> _Task instructions_
All lines from the one containing "A shallow embedding" down to the final line of the entries below: return them exactly.

(Stored items)
....

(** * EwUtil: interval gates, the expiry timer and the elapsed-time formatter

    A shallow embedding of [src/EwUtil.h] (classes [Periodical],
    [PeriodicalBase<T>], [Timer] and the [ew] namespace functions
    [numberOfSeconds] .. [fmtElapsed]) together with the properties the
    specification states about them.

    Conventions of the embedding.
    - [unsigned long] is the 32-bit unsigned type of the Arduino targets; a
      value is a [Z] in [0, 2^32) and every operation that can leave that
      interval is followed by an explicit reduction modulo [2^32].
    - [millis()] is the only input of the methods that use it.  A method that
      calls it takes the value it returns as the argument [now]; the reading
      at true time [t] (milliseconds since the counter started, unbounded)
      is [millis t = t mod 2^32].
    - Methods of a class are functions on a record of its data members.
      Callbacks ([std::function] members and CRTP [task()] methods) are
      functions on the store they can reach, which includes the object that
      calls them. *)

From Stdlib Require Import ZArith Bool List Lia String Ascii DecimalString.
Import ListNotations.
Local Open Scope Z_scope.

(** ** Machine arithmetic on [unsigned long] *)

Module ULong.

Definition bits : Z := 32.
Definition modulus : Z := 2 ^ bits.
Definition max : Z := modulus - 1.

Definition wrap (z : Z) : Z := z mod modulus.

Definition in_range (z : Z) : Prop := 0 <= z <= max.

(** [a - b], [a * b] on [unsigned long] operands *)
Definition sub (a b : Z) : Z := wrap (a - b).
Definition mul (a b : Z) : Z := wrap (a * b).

....

> _Task result_
    A shallow embedding of [src/EwUtil.h] (classes [Periodical],
    [PeriodicalBase<T>], [Timer] and the [ew] namespace functions
    [numberOfSeconds] .. [fmtElapsed]) together with the properties the
    specification states about them.

    Conventions of the embedding.
    - [unsigned long] is the 32-bit unsigned type of the Arduino targets; a
      value is a [Z] in [0, 2^32) and every operation that can leave that
      interval is followed by an explicit reduction modulo [2^32].
    - [millis()] is the only input of the methods that use it.  A method that
      calls it takes the value it returns as the argument [now]; the reading
      at true time [t] (milliseconds since the counter started, unbounded)
      is [millis t = t mod 2^32].
    - Methods of a class are functions on a record of its data members.
      Callbacks ([std::function] members and CRTP [task()] methods) are
      functions on the store they can reach, which includes the object that
      calls them. *)

From Stdlib Require Import ZArith Bool List Lia String Ascii DecimalString.
Import ListNotations.
Local Open Scope Z_scope.

(** ** Machine arithmetic on [unsigned long] *)

Module ULong.

Definition bits : Z := 32.
Definition modulus : Z := 2 ^ bits.
Definition max : Z := modulus - 1.

Definition wrap (z : Z) : Z := z mod modulus.

Definition in_range (z : Z) : Prop := 0 <= z <= max.

(** [a - b], [a * b] on [unsigned long] operands *)
Definition sub (a b : Z) : Z := wrap (a - b).
Definition mul (a b : Z) : Z := wrap (a * b).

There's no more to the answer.